What this task involves:
Exact copies of all the entries below are expected in the answer.

(Provided records Opens)

(** ** The heap is a min-heap on integer priorities *)

Lemma div2_pred_lt j : (0 < j)%nat -> (Nat.div2 (j - 1) < j)%nat.
Proof. intros. rewrite Nat.div2_div. apply Nat.lt_le_trans with (S (j - 1)); [|lia].
  apply Nat.lt_succ_r, Nat.Div0.div_le_upper_bound. lia. Qed.

Lemma div2_pred_child j i :
  (0 < j)%nat -> Nat.div2 (j - 1) = i <-> (j = i * 2 + 1 \/ j = i * 2 + 1 + 1)%nat.
Proof.
  intros Hj. rewrite Nat.div2_div.
  pose proof (Nat.div_mod_eq (j - 1) 2) as E.
  pose proof (Nat.mod_upper_bound (j - 1) 2 ltac:(lia)) as B.
  split; [intros <-; lia|].
  intros [->| ->].
  - replace (i * 2 + 1 - 1)%nat with (i * 2)%nat by lia. apply Nat.div_mul. lia.
  - replace (i * 2 + 1 + 1 - 1)%nat with (1 + i * 2)%nat by lia.
    rewrite Nat.div_add by lia. reflexivity.
Qed.

Lemma swap_lookup_l {P} (a : list (entry P)) i m x y :
  a !! i = Some x -> a !! m = Some y -> swap a i m !! i = Some y.
Proof.
  intros Hi Hm. unfold swap. rewrite Hi, Hm.
  destruct (decide (i = m)) as [->|Hne].
  - rewrite list_lookup_insert_eq; [congruence|].
    rewrite length_insert. by eapply lookup_lt_Some.
  - rewrite list_lookup_insert_ne by done.
    rewrite list_lookup_insert_eq; [done|]. by eapply lookup_lt_Some.
Qed.

Lemma swap_lookup_r {P} (a : list (entry P)) i m x y :
  a !! i = Some x -> a !! m = Some y -> swap a i m !! m = Some x.
Proof.
  intros Hi Hm. unfold swap. rewrite Hi, Hm.
  rewrite list_lookup_insert_eq; [done|].
  rewrite length_insert. by eapply lookup_lt_Some.
Qed.

Lemma swap_lookup_ne {P} (a : list (entry P)) i m j :
  j <> i -> j <> m -> swap a i m !! j = a !! j.
Proof.
  intros Hi Hm. unfold swap.
  destruct (a !! i); [|done]. destruct (a !! m); [|done].
  by rewrite !list_lookup_insert_ne by done.
Qed.

Lemma heapOrdered_upInv a i : heapOrdered a -> upInv a i.
Proof.
  intros H. split.
  - intros j x y Hj _ Hx Hy. eauto.
  - intros j x y Hi Hp Hj Hx Hy.
    destruct (a !! i) as [z|] eqn:Hz.
    + transitivity (prio z); [eapply (H i); eauto | eapply (H j); eauto; congruence].
    + apply lookup_ge_None in Hz. apply lookup_lt_Some in Hx.
      pose proof (div2_pred_lt j Hj). lia.
Qed.

Lemma up_ordered fuel a i :
  (i <= fuel)%nat -> upInv a i -> heapOrdered (up Z.leb fuel a i).
Proof.
  revert a i. induction fuel as [|fuel IH]; intros a i Hf [H1 H2].
  - assert (i = 0%nat) as -> by lia. simpl.
    intros j x y Hj Hx Hy. apply (H1 j); auto; lia.
  - simpl. destruct (0 <? i)%nat eqn:Hi.
    2:{ apply Nat.ltb_ge in Hi. assert (i = 0%nat) as -> by lia.
        intros j x y Hj Hx Hy. apply (H1 j); auto; lia. }
    apply Nat.ltb_lt in Hi.
    set (p := Nat.div2 (i - 1)).
    assert (Hpi : (p < i)%nat) by (apply div2_pred_lt; lia).
    destruct (a !! p) as [ap|] eqn:Hap.
    2:{ intros j x y Hj Hx Hy.
        destruct (decide (j = i)) as [->|Hne]; [|by apply (H1 j x y)].
        fold p in Hy. congruence. }
    destruct (a !! i) as [ai|] eqn:Hai.
    2:{ intros j x y Hj Hx Hy.
        destruct (decide (j = i)) as [->|Hne]; [congruence|by apply (H1 j x y)]. }
    destruct (prio ap <=? prio ai) eqn:Hle.
    { apply Z.leb_le in Hle. intros j x y Hj Hx Hy.
      destruct (decide (j = i)) as [->|Hne]; [|by apply (H1 j x y)].
      fold p in Hy. congruence. }
    apply Z.leb_gt in Hle.
    apply IH; [lia|].
    assert (Sp : swap a p i !! p = Some ai) by (eapply swap_lookup_l; eauto).
    assert (Si : swap a p i !! i = Some ap) by (eapply swap_lookup_r; eauto).
    split.
    + intros j x y Hj Hjp Hx Hy.
      destruct (decide (j = i)) as [->|Hji].
      * fold p in Hy. rewrite Sp in Hy. rewrite Si in Hx. simplify_eq. lia.
      * rewrite swap_lookup_ne in Hx by done.
        destruct (decide (Nat.div2 (j - 1) = p)) as [Ep|Np].
        { rewrite Ep, Sp in Hy. simplify_eq.
          assert (prio ap <= prio x) by (apply (H1 j x ap); auto; congruence). lia. }
        destruct (decide (Nat.div2 (j - 1) = i)) as [Ei|Ni].
        { rewrite Ei, Si in Hy. simplify_eq. apply (H2 j x y); auto. }
        rewrite swap_lookup_ne in Hy by done. by apply (H1 j x y).
    + intros j x y Hp Hjp Hj Hx Hy.
      pose proof (div2_pred_lt p Hp) as Hpp.
      rewrite swap_lookup_ne in Hy by lia.
      assert (Hy' : prio y <= prio ap) by (apply (H1 p ap y); auto; lia).
      destruct (decide (j = i)) as [->|Hji].
      * rewrite Si in Hx. by simplify_eq.
      * assert (j <> p) by (pose proof (div2_pred_lt j Hj); lia).
        rewrite swap_lookup_ne in Hx by done.
        assert (prio ap <= prio x) by (apply (H1 j x ap); auto; congruence). lia.
Qed.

(Provided records Closes)

Response below:
(** ** The heap is a min-heap on integer priorities *)

Lemma div2_pred_lt j : (0 < j)%nat -> (Nat.div2 (j - 1) < j)%nat.
Proof. intros. rewrite Nat.div2_div. apply Nat.lt_le_trans with (S (j - 1)); [|lia].
  apply Nat.lt_succ_r, Nat.Div0.div_le_upper_bound. lia. Qed.

Lemma div2_pred_child j i :
  (0 < j)%nat -> Nat.div2 (j - 1) = i <-> (j = i * 2 + 1 \/ j = i * 2 + 1 + 1)%nat.
Proof.
  intros Hj. rewrite Nat.div2_div.
  pose proof (Nat.div_mod_eq (j - 1) 2) as E.
  pose proof (Nat.mod_upper_bound (j - 1) 2 ltac:(lia)) as B.
  split; [intros <-; lia|].
  intros [->| ->].
  - replace (i * 2 + 1 - 1)%nat with (i * 2)%nat by lia. apply Nat.div_mul. lia.
  - replace (i * 2 + 1 + 1 - 1)%nat with (1 + i * 2)%nat by lia.
    rewrite Nat.div_add by lia. reflexivity.
Qed.

Lemma swap_lookup_l {P} (a : list (entry P)) i m x y :
  a !! i = Some x -> a !! m = Some y -> swap a i m !! i = Some y.
Proof.
  intros Hi Hm. unfold swap. rewrite Hi, Hm.
  destruct (decide (i = m)) as [->|Hne].
  - rewrite list_lookup_insert_eq; [congruence|].
    rewrite length_insert. by eapply lookup_lt_Some.
  - rewrite list_lookup_insert_ne by done.
    rewrite list_lookup_insert_eq; [done|]. by eapply lookup_lt_Some.
Qed.

Lemma swap_lookup_r {P} (a : list (entry P)) i m x y :
  a !! i = Some x -> a !! m = Some y -> swap a i m !! m = Some x.
Proof.
  intros Hi Hm. unfold swap. rewrite Hi, Hm.
  rewrite list_lookup_insert_eq; [done|].
  rewrite length_insert. by eapply lookup_lt_Some.
Qed.

Lemma swap_lookup_ne {P} (a : list (entry P)) i m j :
  j <> i -> j <> m -> swap a i m !! j = a !! j.
Proof.
  intros Hi Hm. unfold swap.
  destruct (a !! i); [|done]. destruct (a !! m); [|done].
  by rewrite !list_lookup_insert_ne by done.
Qed.

Lemma heapOrdered_upInv a i : heapOrdered a -> upInv a i.
Proof.
  intros H. split.
  - intros j x y Hj _ Hx Hy. eauto.
  - intros j x y Hi Hp Hj Hx Hy.
    destruct (a !! i) as [z|] eqn:Hz.
    + transitivity (prio z); [eapply (H i); eauto | eapply (H j); eauto; congruence].
    + apply lookup_ge_None in Hz. apply lookup_lt_Some in Hx.
      pose proof (div2_pred_lt j Hj). lia.
Qed.

Lemma up_ordered fuel a i :
  (i <= fuel)%nat -> upInv a i -> heapOrdered (up Z.leb fuel a i).
Proof.
  revert a i. induction fuel as [|fuel IH]; intros a i Hf [H1 H2].
  - assert (i = 0%nat) as -> by lia. simpl.
    intros j x y Hj Hx Hy. apply (H1 j); auto; lia.
  - simpl. destruct (0 <? i)%nat eqn:Hi.
    2:{ apply Nat.ltb_ge in Hi. assert (i = 0%nat) as -> by lia.
        intros j x y Hj Hx Hy. apply (H1 j); auto; lia. }
    apply Nat.ltb_lt in Hi.
    set (p := Nat.div2 (i - 1)).
    assert (Hpi : (p < i)%nat) by (apply div2_pred_lt; lia).
    destruct (a !! p) as [ap|] eqn:Hap.
    2:{ intros j x y Hj Hx Hy.
        destruct (decide (j = i)) as [->|Hne]; [|by apply (H1 j x y)].
        fold p in Hy. congruence. }
    destruct (a !! i) as [ai|] eqn:Hai.
    2:{ intros j x y Hj Hx Hy.
        destruct (decide (j = i)) as [->|Hne]; [congruence|by apply (H1 j x y)]. }
    destruct (prio ap <=? prio ai) eqn:Hle.
    { apply Z.leb_le in Hle. intros j x y Hj Hx Hy.
      destruct (decide (j = i)) as [->|Hne]; [|by apply (H1 j x y)].
      fold p in Hy. congruence. }
    apply Z.leb_gt in Hle.
    apply IH; [lia|].
    assert (Sp : swap a p i !! p = Some ai) by (eapply swap_lookup_l; eauto).
    assert (Si : swap a p i !! i = Some ap) by (eapply swap_lookup_r; eauto).
    split.
    + intros j x y Hj Hjp Hx Hy.
      destruct (decide (j = i)) as [->|Hji].
      * fold p in Hy. rewrite Sp in Hy. rewrite Si in Hx. simplify_eq. lia.
      * rewrite swap_lookup_ne in Hx by done.
        destruct (decide (Nat.div2 (j - 1) = p)) as [Ep|Np].
        { rewrite Ep, Sp in Hy. simplify_eq.
          assert (prio ap <= prio x) by (apply (H1 j x ap); auto; congruence). lia. }
        destruct (decide (Nat.div2 (j - 1) = i)) as [Ei|Ni].
        { rewrite Ei, Si in Hy. simplify_eq. apply (H2 j x y); auto. }
        rewrite swap_lookup_ne in Hy by done. by apply (H1 j x y).
    + intros j x y Hp Hjp Hj Hx Hy.
      pose proof (div2_pred_lt p Hp) as Hpp.
      rewrite swap_lookup_ne in Hy by lia.
      assert (Hy' : prio y <= prio ap) by (apply (H1 p ap y); auto; lia).
      destruct (decide (j = i)) as [->|Hji].
      * rewrite Si in Hx. by simplify_eq.
      * assert (j <> p) by (pose proof (div2_pred_lt j Hj); lia).
        rewrite swap_lookup_ne in Hx by done.
        assert (prio ap <= prio x) by (apply (H1 j x ap); auto; congruence). lia.
Qed.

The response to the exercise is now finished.